In step S1911, the first base station determines whether to proceed with handover. When it is decided to proceed with the handover, in step S1913, the terminal receives a command from the first base station, which is the serving cell base station, and proceeds with handover to the second base station, which is the selected target cell. In step S1915, the terminal calculates prediction model information to be updated.

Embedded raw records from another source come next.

Lemma clear_spec q pool hs :
  pool_inv pool → linked (live pool) q hs →
  ∃ pool', clear_packet_queue q pool = Some (empty_queue, pool') ∧ pool_inv pool' ∧
    frame (live pool) (live pool') hs ∧ ∀ h, h ∈ hs → live pool' !! h = None.
Proof.
  intros Hinv [Hc Hnd Ht Hl]. unfold clear_packet_queue. rewrite Hl.
  destruct (free_chain_spec (length hs) (packet_queue_head q) pool hs) as (pool' & -> & ?);
    [done|done|done|lia|]. by exists pool'.
Qed.

Lemma segment_next (m : gmap handle queued) hd hs : segment m hd hs None → hd = head hs.
Proof. destruct hs; simpl; [done|by intros [-> _]]. Qed.

(** Unlinking one packet: what [set_next] on its predecessor achieves. *)
Lemma segment_unlink (m : gmap handle queued) hd ks h rs x :
  NoDup (ks ++ h :: rs) → segment m hd (ks ++ h :: rs) None → m !! h = Some x →
  match last ks with
  | None => segment (delete h m) (q_next x) (ks ++ rs) None
  | Some k => ∃ xk, m !! k = Some xk ∧
      segment (delete h (<[k := set_q_next (q_next x) xk]> m)) hd (ks ++ rs) None
  end.
Proof.
  intros Hnd Hs Hx. apply segment_app in Hs as (mid & H1 & H2).
  simpl in H2. destruct H2 as (-> & x' & Hx' & H2). rewrite Hx in Hx'. injection Hx' as <-.
  pose proof Hnd as Hnd'. apply NoDup_app in Hnd' as (Hks & Hdisj & [Hhrs Hrs]%NoDup_cons).
  destruct ks as [|k ks _] using rev_ind; simpl in H1.
  - simpl. eapply segment_frame; [|exact H2]. intros h' Hh'. rewrite lookup_delete_ne; [done|].
    by intros <-.
  - rewrite last_snoc. destruct (segment_live _ _ _ _ k H1) as [xk Hk];
      [apply elem_of_app; right; by left|]. exists xk. split; [done|].
    assert (k ≠ h) as Hkh.
    { intros ->. apply (Hdisj h); [apply elem_of_app; right; by left|by left]. }
    assert (k ∉ rs) as Hkrs.
    { intros Hin. apply (Hdisj k); [apply elem_of_app; right; by left|by right]. }
    apply segment_frame with (m := <[k := set_q_next (q_next x) xk]> m).
    { intros h' Hh'. rewrite lookup_delete_ne; [done|]. intros <-.
      apply elem_of_app in Hh' as [Hin|Hin]; [apply (Hdisj h Hin); by left|done]. }
    apply segment_app. exists (q_next x). split.
    + by eapply segment_redirect.
    + eapply segment_frame; [|exact H2]. intros h' Hh'. rewrite lookup_insert_ne; [done|].
      by intros <-.
Qed.
(* ===== verification/Session.v ===== *)
(** * Transport sessions: [tendrilix/src/noise/session.rs]

    A session encrypts with a strictly increasing counter as nonce and rejects
    replayed counters with a sliding bitmap. The AEAD cipher
    (chacha20poly1305) is not part of the repository: it is the class [aead],
    and what the code relies on is [aead_laws]. The atomics and the mutex of the
    source make each operation on a counter one step; the operations below are
    those steps.

    The outer option of an operation is a panic. Of the destination buffer only
    the length and the returned slice are modelled. *)

From S2P Require Import Prelude Wire PacketPool.

(** ** The cipher *)

(** [encrypt_in_place_detached] and [decrypt_in_place_detached], with empty
    associated data: key, nonce and text; the tag is separate. *)
Class aead := {
  aead_seal : bytes → bytes → bytes → bytes * bytes;
  aead_open : bytes → bytes → bytes → bytes → option bytes
}.

Class aead_laws `{aead} := {
  aead_open_seal k n m : aead_open k n (aead_seal k n m).1 (aead_seal k n m).2 = Some m;
  aead_length k n m : length (aead_seal k n m).1 = length m;
  aead_tag_length k n m : length (aead_seal k n m).2 = 16%nat
}.

(** ** Replay protection *)

Definition DATA_OFFSET : nat := 16.
Definition AEAD_SIZE : nat := 16.
Definition REKEY_AFTER_MESSAGES : Z := Z.shiftl 1 60.
Definition REJECT_AFTER_MESSAGES : Z := u64_max - Z.shiftl 1 16 - 1.
Definition WORD_SIZE : Z := 64.
Definition N_WORDS : Z := 4.
Definition N_BITS : Z := WORD_SIZE * N_WORDS.

Module Validator.

(** [ReceivingKeyCounterValidator]; [bitmap] holds [N_WORDS] words. *)
Record validator := Validator {
  nxt : Z;
  receive_cnt : Z;
  bitmap : list Z
}.

Definition new : validator := Validator 0 0 (replicate (Z.to_nat N_WORDS) 0).

Definition with_bitmap (v : validator) (b : list Z) : validator :=
  Validator (nxt v) (receive_cnt v) b.

(** The word and bit of a counter; the word index is below [N_WORDS]. *)
Definition word_of (idx : Z) : nat := Z.to_nat (idx mod N_BITS / WORD_SIZE).
Definition bit_of (idx : Z) : Z := idx mod N_BITS mod WORD_SIZE.
Definition get_word (v : validator) (w : nat) : Z := nth w (bitmap v) 0.

Definition set_bit (v : validator) (idx : Z) : validator :=
  let word := word_of idx in
  with_bitmap v (<[word := Z.lor (get_word v word) (Z.shiftl 1 (bit_of idx))]> (bitmap v)).

(** [!(1u64 << bit)] *)
Definition clear_bit (v : validator) (idx : Z) : validator :=
  let word := word_of idx in
  with_bitmap v (<[word := Z.land (get_word v word)
    (Z.lxor u64_max (Z.shiftl 1 (bit_of idx)))]> (bitmap v)).

Definition clear_word (v : validator) (idx : Z) : validator :=
  with_bitmap v (<[word_of idx := 0]> (bitmap v)).

Definition check_bit (v : validator) (idx : Z) : bool :=
  Z.land (Z.shiftr (get_word v (word_of idx)) (bit_of idx)) 1 =? 1.

Definition will_accept (v : validator) (counter : Z) : result unit wireguard_error :=
  if nxt v <=? counter then Ok tt
  else if counter + N_BITS <? nxt v then Err InvalidCounter
  else if negb (check_bit v counter) then Ok tt
  else Err DuplicateCounter.

(** The three loops that clear the skipped counters; [None] is no more fuel. *)
Fixpoint clear_to_word (fuel : nat) (v : validator) (i counter : Z) : option (validator * Z) :=
  if negb (i mod WORD_SIZE =? 0) && (i <? counter) then
    match fuel with
    | O => None
    | S fuel => clear_to_word fuel (clear_bit v i) (i + 1) counter
    end
  else Some (v, i).

Fixpoint clear_words (fuel : nat) (v : validator) (i counter : Z) : option (validator * Z) :=
  if i + WORD_SIZE <? counter then
    match fuel with
    | O => None
    | S fuel =>
        clear_words fuel (clear_word v i)
          (Z.land (wrap 64 (i + WORD_SIZE)) (wrap 64 (- WORD_SIZE))) counter
    end
  else Some (v, i).

Fixpoint clear_rest (fuel : nat) (v : validator) (i counter : Z) : option validator :=
  if i <? counter then
    match fuel with
    | O => None
    | S fuel => clear_rest fuel (clear_bit v i) (i + 1) counter
    end
  else Some v.

Definition clear_gap (v : validator) (counter : Z) : option validator :=
  let fuel := Z.to_nat N_BITS in
  let! '(v, i) := clear_to_word fuel v (nxt v) counter in
  let! '(v, i) := clear_words fuel v i counter in
  clear_rest fuel v i counter.

Definition mark_did_receive (v : validator) (counter : Z)
    : option (result unit wireguard_error * validator) :=
  if counter + N_BITS <? nxt v then Some (Err InvalidCounter, v)
  else if counter =? nxt v then
    let v := set_bit v counter in
    Some (Ok tt, Validator (nxt v + 1) (receive_cnt v) (bitmap v))
  else if counter <? nxt v then
    if check_bit v counter then Some (Err InvalidCounter, v)
    else Some (Ok tt, set_bit v counter)
  else
    let! v :=
      if N_BITS <=? counter - nxt v
      then Some (with_bitmap v (map (λ _, 0) (bitmap v)))
      else clear_gap v counter in
    let v := set_bit v counter in
    Some (Ok tt, Validator (counter + 1) (receive_cnt v) (bitmap v)).

(** ** Bits *)

(** The bit at position [k] of the bitmap. *)
Definition bit (v : validator) (k : Z) : bool :=
  Z.testbit (get_word v (Z.to_nat (k / WORD_SIZE))) (k mod WORD_SIZE).

Definition wf_bitmap (v : validator) : Prop := length (bitmap v) = Z.to_nat N_WORDS.

Lemma get_word_insert v w w' x :
  wf_bitmap v → (w < Z.to_nat N_WORDS)%nat →
  get_word (with_bitmap v (<[w := x]> (bitmap v))) w' = if decide (w = w') then x else get_word v w'.
Proof.
  intros Hwf Hw. unfold get_word. cbn [bitmap with_bitmap]. rewrite !nth_lookup.
  case_decide as Heq.
  - subst w'. by rewrite list_lookup_insert_eq by (rewrite Hwf; done).
  - by rewrite list_lookup_insert_ne.
Qed.

Lemma wf_with_bitmap v w x : wf_bitmap v → wf_bitmap (with_bitmap v (<[w := x]> (bitmap v))).
Proof. unfold wf_bitmap. cbn. by rewrite length_insert. Qed.

(** Positions of counters: word and bit of [idx] are those of [idx mod N_BITS]. *)
Lemma word_of_lt idx : (word_of idx < Z.to_nat N_WORDS)%nat.
Proof.
  unfold word_of, N_BITS, WORD_SIZE, N_WORDS.
  pose proof (Z.mod_pos_bound idx (64 * 4)). pose proof (Z.div_lt_upper_bound (idx mod (64 * 4)) 64 4).
  pose proof (Z.div_pos (idx mod (64 * 4)) 64). lia.
Qed.

(** Two positions have the same word and bit exactly when they are equal. *)
Lemma position_eq idx k :
  0 ≤ k < N_BITS →
  (k = idx mod N_BITS ↔ word_of idx = Z.to_nat (k / WORD_SIZE) ∧ bit_of idx = k mod WORD_SIZE).
Proof.
  unfold word_of, bit_of. intros Hk.
  pose proof (Z.mod_pos_bound idx N_BITS ltac:(done)) as Hi. set (j := idx mod N_BITS) in *.
  clearbody j. unfold N_BITS, WORD_SIZE, N_WORDS in *. split; [by intros ->|].
  intros [H1 H2]. apply Z2Nat.inj in H1; [|apply Z.div_pos; lia..].
  rewrite (Z.div_mod k 64), (Z.div_mod j 64) by lia. congruence.
Qed.

Lemma bit_of_bounds idx : 0 ≤ bit_of idx < 64.
Proof. apply Z.mod_pos_bound. done. Qed.

Lemma position_eqb idx k :
  0 ≤ k < N_BITS →
  (k =? idx mod N_BITS) =
    bool_decide (word_of idx = Z.to_nat (k / WORD_SIZE)) && (k mod WORD_SIZE =? bit_of idx).
Proof.
  intros Hk. apply eq_true_iff_eq. rewrite andb_true_iff, bool_decide_eq_true, !Z.eqb_eq.
  rewrite position_eq by done. naive_solver.
Qed.

Lemma check_bit_bit v idx : check_bit v idx = bit v (idx mod N_BITS).
Proof.
  unfold check_bit, bit. change (word_of idx) with (Z.to_nat (idx mod N_BITS / WORD_SIZE)).
  unfold bit_of. set (x := get_word _ _). set (b := _ mod WORD_SIZE).
  pose proof (Z.mod_pos_bound (idx mod N_BITS) WORD_SIZE ltac:(done)) as Hb. fold b in Hb.
  change 1 with (Z.ones 1) at 1. rewrite Z.land_ones by lia. change (2 ^ 1) with 2.
  rewrite <- Z.bit0_mod, Z.shiftr_spec, Z.add_0_l by lia. by destruct (Z.testbit x b).
Qed.

Lemma bit_set_bit v idx k :
  wf_bitmap v → 0 ≤ k < N_BITS → bit (set_bit v idx) k = (k =? idx mod N_BITS) || bit v k.
Proof.
  intros Hwf Hk. rewrite position_eqb by done. unfold bit, set_bit.
  rewrite get_word_insert by (done || apply word_of_lt). case_decide as Heq.
  - rewrite bool_decide_eq_true_2 by done. rewrite Z.lor_spec, Z.shiftl_1_l.
    rewrite Z.pow2_bits_eqb by apply bit_of_bounds. rewrite Heq. cbn [andb].
    rewrite (Z.eqb_sym (bit_of idx)). apply orb_comm.
  - by rewrite bool_decide_eq_false_2.
Qed.

Lemma bit_clear_bit v idx k :
  wf_bitmap v → 0 ≤ k < N_BITS → bit (clear_bit v idx) k = negb (k =? idx mod N_BITS) && bit v k.
Proof.
  intros Hwf Hk. rewrite position_eqb by done. unfold bit, clear_bit.
  rewrite get_word_insert by (done || apply word_of_lt). case_decide as Heq.
  - rewrite bool_decide_eq_true_2 by done. rewrite Z.land_spec, Z.lxor_spec, Z.shiftl_1_l.
    rewrite Z.pow2_bits_eqb by apply bit_of_bounds. rewrite Heq. cbn [andb].
    change u64_max with (Z.ones 64).
    pose proof (Z.mod_pos_bound k WORD_SIZE ltac:(done)) as Hb. unfold WORD_SIZE in *.
    rewrite Z.ones_spec_low by lia. rewrite (Z.eqb_sym (bit_of idx)). apply andb_comm.
  - by rewrite bool_decide_eq_false_2.
Qed.

Lemma bit_clear_word v idx k :
  wf_bitmap v → 0 ≤ k < N_BITS →
  bit (clear_word v idx) k = negb (k / WORD_SIZE =? idx mod N_BITS / WORD_SIZE) && bit v k.
Proof.
  intros Hwf Hk. unfold bit, clear_word. rewrite get_word_insert by (done || apply word_of_lt).
  assert (0 ≤ k / WORD_SIZE) by (apply Z.div_pos; [lia|done]).
  assert (0 ≤ idx mod N_BITS / WORD_SIZE).
  { apply Z.div_pos; [|done]. by apply Z.mod_pos_bound. }
  unfold word_of. case_decide as Heq.
  - apply Z2Nat.inj in Heq; [|done..]. rewrite Heq, Z.eqb_refl. apply Z.bits_0.
  - rewrite (proj2 (Z.eqb_neq _ _)) by (intros E; by rewrite E in Heq). done.
Qed.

In step S1917, the terminal transmits a handover confirmation message to the second base station, which is the target cell. The handover confirmation message includes prediction model information to be updated. In step S1919, the second base station transmits a handover ACK message to the first base station, which is the previous serving cell. The handover ACK message includes prediction model information to be updated. In step S1921, the first base station updates the prediction model.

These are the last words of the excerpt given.